Kanker serviks merupakan penyakit yang mematikan apabila tak ditangani sejak dini.
Di Indonesia sendiri, kanker serviks merupakan kanker kedua dengan penderita terbanyak setelah kanker payudara.
Cara yang baik agar terhindar dari kanker serviks adalah sedini mungkin mencegah dan mendeteksi adanya kanker.
(Baca: Berkaca Pada Kondisi Jupe, Kenali 4 Gejala Kanker Serviks, Pencegahan dan Pengobatannya)
Menurut Prof. Dr. dr. Andrijono, Sp.OG(K)., kanker serviks bisa dicegah dengan dua cara, yaitu primer dan sekunder.
“Pencegahan primer dengan vaksin dan sekunder dengan skrining,” jelasnya pada NOVA.id.
Pada stadium awal, kanker serviks tak selalu membuat penderitanya merasa sakit, bahkan juga pada stadium lanjut.
Pengobatan kanker serviks tergantung pada berbaga faktor, seperti misalnya stadium, jenis, usia pasien, rencana kehamilan, atau kondisi medis lain yang dimiliki.
(Baca: Virus HPV Berkembang Lama di Tubuh, Berapa Lama Pasien Kanker Serviks Bisa Bertahan?)
Jenis penanganan kanker menurut stadium ada dua, yaitu penanganan tahap awal yaitu dengan pengangkatan sebagian atau seluruh organ rahim, radioterapi, atau keduanya.
Yang kedua, adalah penanganan kanker serviks stadium akhir dengan radioterapi dan atau kemoterapi, dan terkadang juga operasi lain yang dibutuhkan.
(Baca: Julia Perez Meninggal, Ini Alasan Mengapa Kemoterapi Tak Menjamin Kesembuhan Kanker Serviks)
Menurut Prof. Andrijono, kemoterapi tak efektif untuk pengobatan kanker serviks.
“Pada kanker serviks, kemoterapi hanya untuk pilihan kedua atau alternatif. Terapi utamanya adalah operasi atau radiasi.
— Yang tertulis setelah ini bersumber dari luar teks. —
(* ===== verification/Inode.v ===== *)
(** [filesystem/inode_def.h] and [inode_def.cc]: the on-disk layout of the file
    system, as records with their byte encodings, and the interface of the block
    device the file system is written against. *)
From S2P Require Import Prelude.

Definition BLOCK_SIZE : Z := 512.
Definition DIRECT_ADDR_SIZE : Z := 12.
Definition DIR_ELEMENT_SIZE : Z := 16.
Definition INODE_ELEMENT_SIZE : Z := 64.
Definition INODE_TABLE_SIZE : Z := 320.
Definition MAX_FILE_NAME_LEN : Z := 14.
Definition ROOT_INODE : Z := 0.
(** "oran", read as a little-endian [uint32_t] *)
Definition FSMAGIC : list Z := [111; 114; 97; 110].

(** [FileType] is one byte; a byte read from disk need not be one of the four *)
Definition FT_none : Z := 0.
Definition FT_directory : Z := 1.
Definition FT_regular_file : Z := 2.
Definition FT_device : Z := 3.
Definition FileTypeName (type : Z) : option string :=
  ["none"; "directory"; "regular_file"; "device"]%string !! Z.to_nat type.

Record SuperBlock := MkSuperBlock {
  sb_magic : Z; sb_size : Z; datablocks_count : Z; inodes_count : Z; inode_start : Z; bmap_start : Z
}.
Record DirElement := MkDirElement { inum : Z; dir_name : list Z }.
Record InodeDef := MkInode {
  inode_index : Z; ino_type : Z; link_count : Z; major : Z; minor : Z;
  ino_size : Z; addr : list Z; indirect_addr : Z
}.
Record FileDescriptor := MkFd { file_type : Z; fd_offset : Z; fd_inode_index : Z; fd_inode : InodeDef }.
(** [InodeDef{}] *)
Definition inode0 : InodeDef := MkInode 0 FT_none 0 0 0 0 (replicate 12 0) 0.
Definition set_size (i : InodeDef) (v : Z) : InodeDef :=
  MkInode (inode_index i) (ino_type i) (link_count i) (major i) (minor i) v (addr i) (indirect_addr i).
Definition set_addr (i : InodeDef) (k : nat) (v : Z) : InodeDef :=
  MkInode (inode_index i) (ino_type i) (link_count i) (major i) (minor i) (ino_size i) (<[k := v]> (addr i)) (indirect_addr i).
Definition set_indirect (i : InodeDef) (v : Z) : InodeDef :=
  MkInode (inode_index i) (ino_type i) (link_count i) (major i) (minor i) (ino_size i) (addr i) v.

(** * Encodings: [n] bytes of a buffer from [off] *)
Definition slice (buf : list Z) (off n : nat) : list Z := take n (drop off buf).
Definition get_le (buf : list Z) (off n : nat) : Z := le_value (slice buf off n).

Definition enc_words (l : list Z) : list Z := concat (le_bytes 4 <$> l).
Definition enc_inode (i : InodeDef) : list Z :=
  le_bytes 4 (inode_index i) ++ le_bytes 1 (ino_type i) ++ le_bytes 1 (link_count i) ++
  le_bytes 1 (major i) ++ le_bytes 1 (minor i) ++ le_bytes 4 (ino_size i) ++
  enc_words (addr i) ++ le_bytes 4 (indirect_addr i).
Definition dec_inode (b : list Z) : InodeDef :=
  MkInode (get_le b 0 4) (get_le b 4 1) (get_le b 5 1) (get_le b 6 1) (get_le b 7 1) (get_le b 8 4)
    ((λ k, get_le b (12 + 4 * k) 4) <$> seq 0 12) (get_le b 60 4).
Definition enc_super (s : SuperBlock) : list Z :=
  enc_words [sb_magic s; sb_size s; datablocks_count s; inodes_count s; inode_start s; bmap_start s].
Definition dec_super (b : list Z) : SuperBlock :=
  MkSuperBlock (get_le b 0 4) (get_le b 4 4) (get_le b 8 4) (get_le b 12 4) (get_le b 16 4) (get_le b 20 4).
Definition enc_dir (d : DirElement) : list Z := le_bytes 2 (inum d) ++ dir_name d.
Definition dec_dir (b : list Z) : DirElement := MkDirElement (get_le b 0 2) (slice b 2 14).

(** * The block device, as the file system relies on it: [sectors] blocks of 512
    bytes; a request past the end is refused by the device *)
Class BlockDevice (D : Type) := {
  sectors : D → Z;
  sector : D → Z → list Z;
  put_sector : D → Z → list Z → D;
  sector_len d b : length (sector d b) = 512%nat;
  sectors_put d b x : sectors (put_sector d b x) = sectors d;
  sector_put d b x b' : length x = 512%nat → 0 ≤ b < sectors d →
    sector (put_sector d b x) b' = if decide (b = b') then x else sector d b';
}.
(** a disk in memory *)
Record ramdisk := RamDisk { rd_sectors : Z; rd_data : gmap Z (list Z) }.
Definition rd_sector (d : ramdisk) (b : Z) : list Z :=
  match rd_data d !! b with
  | Some x => if (length x =? 512)%nat then x else replicate 512 0
  | None => replicate 512 0
  end.
#[export, refine] Instance ramdisk_BlockDevice : BlockDevice ramdisk := {|
  sectors := rd_sectors; sector := rd_sector;
  put_sector d b x := RamDisk (rd_sectors d) (<[b := x]> (rd_data d)) |}.
Proof.
  - intros [n m] b. unfold rd_sector. cbn [rd_data]. destruct (m !! b) as [x|]; [|by rewrite length_replicate].
    destruct (Nat.eqb_spec (length x) 512); [done|by rewrite length_replicate].
  - done.
  - intros [n m] b x b' Hx Hb. unfold rd_sector. cbn [rd_data]. rewrite lookup_insert. case_decide; [|done].
    by rewrite Hx.
Defined.

(** * Well-formed values *)
Definition u8_ok (z : Z) : Prop := 0 ≤ z < 2 ^ 8.
Definition u32_ok (z : Z) : Prop := 0 ≤ z < 2 ^ 32.
Record inode_ok (i : InodeDef) : Prop := {
  iok_index : u32_ok (inode_index i); iok_type : u8_ok (ino_type i); iok_link : u8_ok (link_count i);
  iok_major : u8_ok (major i); iok_minor : u8_ok (minor i); iok_size : u32_ok (ino_size i);
  iok_len : length (addr i) = 12%nat; iok_addr : Forall u32_ok (addr i); iok_ind : u32_ok (indirect_addr i);
}.

(** * Lemmas *)
Lemma get_le_bytes pre n v post off :
  length pre = off → get_le (pre ++ le_bytes n v ++ post) off n = v `mod` 2 ^ (8 * Z.of_nat n).
Proof.
  intros <-. unfold get_le, slice. rewrite drop_app_length, take_app_length'; [|by rewrite length_le_bytes].
  apply le_value_bytes.
Qed.
Lemma get_le_small pre n v post off :
  length pre = off → 0 ≤ v < 2 ^ (8 * Z.of_nat n) → get_le (pre ++ le_bytes n v ++ post) off n = v.
Proof. intros Hl Hv. rewrite get_le_bytes by done. by apply Z.mod_small. Qed.
Lemma length_enc_words l : length (enc_words l) = (4 * length l)%nat.
Proof.
  unfold enc_words. induction l as [|a l IH]; [done|]. cbn [fmap list_fmap concat].
  rewrite length_app, length_le_bytes, IH. simpl. lia.
Qed.
Lemma enc_words_bytes l : Forall (λ b, 0 ≤ b < 256) (enc_words l).
Proof.
  unfold enc_words. induction l as [|a l IH]; cbn; [constructor|]. apply (Forall_app _ (le_bytes 4 a)).
  split; [apply le_bytes_range|done].
Qed.
(** the [k]-th word of an encoded array *)
Lemma get_le_word pre l k v post off :
  l !! k = Some v → u32_ok v → off = (length pre + 4 * k)%nat →
  get_le (pre ++ enc_words l ++ post) off 4 = v.
Proof.
  intros Hk Hv ->. pose proof (lookup_lt_Some _ _ _ Hk).
  rewrite <-(take_drop_middle _ _ _ Hk). unfold enc_words. rewrite fmap_app, concat_app. cbn [fmap list_fmap concat].
  rewrite <-!app_assoc. rewrite (app_assoc pre). apply get_le_small.
  - rewrite length_app. fold (enc_words (take k l)). rewrite length_enc_words, length_take. lia.
  - exact Hv.
Qed.
Lemma length_enc_inode i : length (addr i) = 12%nat → length (enc_inode i) = 64%nat.
Proof.
  intros H. unfold enc_inode. rewrite !length_app, !length_le_bytes, length_enc_words, H. done.
Qed.
Lemma dec_enc_inode i : inode_ok i → dec_inode (enc_inode i) = i.
Proof.
  intros [H1 H2 H3 H4 H5 H6 H7 H8 H9]. unfold dec_inode, enc_inode.
  assert (Haddr : ((λ k, get_le (enc_inode i) (12 + 4 * k) 4) <$> seq 0 12) = addr i).
  { apply list_eq. intros k. rewrite list_lookup_fmap. destruct (decide (k < 12)%nat).
    - rewrite lookup_seq_lt by lia. cbn [fmap option_fmap option_map].
      destruct (lookup_lt_is_Some_2 (addr i) k) as [v Hv]; [lia|]. rewrite Hv. f_equal.
      unfold enc_inode. rewrite !(app_assoc _ _ (enc_words _ ++ _)).
      apply (get_le_word _ _ k).
      + done.
      + by eapply Forall_lookup in H8.
      + rewrite !length_app, !length_le_bytes. done.
    - rewrite lookup_seq_ge by lia. symmetry. apply lookup_ge_None_2. lia. }
  unfold enc_inode in Haddr. rewrite Haddr. clear Haddr. destruct i as [idx t l ma mi sz ad ind].
  cbn [inode_index ino_type link_count major minor ino_size addr indirect_addr] in *.
  assert (Hlast : get_le (le_bytes 4 idx ++ le_bytes 1 t ++ le_bytes 1 l ++ le_bytes 1 ma ++ le_bytes 1 mi ++
    le_bytes 4 sz ++ enc_words ad ++ le_bytes 4 ind) 60 4 = ind).
  { rewrite !app_assoc, <-(app_nil_r (_ ++ le_bytes 4 ind)), <-app_assoc. apply get_le_small; [|exact H9].
    rewrite !length_app, !length_le_bytes, length_enc_words. lia. }
  rewrite Hlast. f_equal.
  - by apply (get_le_small []).
  - by apply get_le_small.
  - rewrite (app_assoc (le_bytes 4 idx)). by apply get_le_small.
  - rewrite !(app_assoc _ _ (le_bytes 1 ma ++ _)). by apply get_le_small.
  - rewrite !(app_assoc _ _ (le_bytes 1 mi ++ _)). by apply get_le_small.
  - rewrite !(app_assoc _ _ (le_bytes 4 sz ++ _)). by apply get_le_small.
Qed.

#[global] Arguments le_bytes : simpl never.
#[global] Arguments enc_inode : simpl never.
#[global] Arguments dec_inode : simpl never.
Operasi pengangkatan bagian atau rahim secara keseluruhan pada stadium juga bisa mengurangi risiko kanker bertambah parah,” paparnya.
Sementara itu, ada tiga jenis operasi yang biasanya dilakukan untuk menangani kanker serviks, seperti yang dijelaskan pada laman Web MD.
Pertama, adalah operasi radical thachelectomy yang cocok dilaksanakan untuk kanker serviks yang terdeteksi pada stadium awal dan untuk perempuan yang berencana memiliki anak.
Prosedur operasi ini bertujuan untuk mengangkat leher rahim, jaringan sekitarnya, dan bagian atas vagina tanpa mengangkat rahim secara keseluruhan.
Kedua adalah operasi pengangkatan rahim atau histerektomi, yang dilakukan terkadang bersama dengan radioterapi agar sel kanker tak kembali lagi.
Sayangnya, komplikasi akan lebih banyak terjadi pada prosedur ini, misalnya perdarahan, infeksi, penggumpalan darah, pembengkakan pada lengan dan kaki karena penumpukan cairan atau limfedema, pencernaan dalam usus terhalang, bahkan hubungan seks yang terasa menyakitkan.
Lalu prosedur ketiga adalah pelvic exenteration atau operasi besar yang dilakukan bila kanker serviks kembali muncul setelah sempat diobati dan sembuh.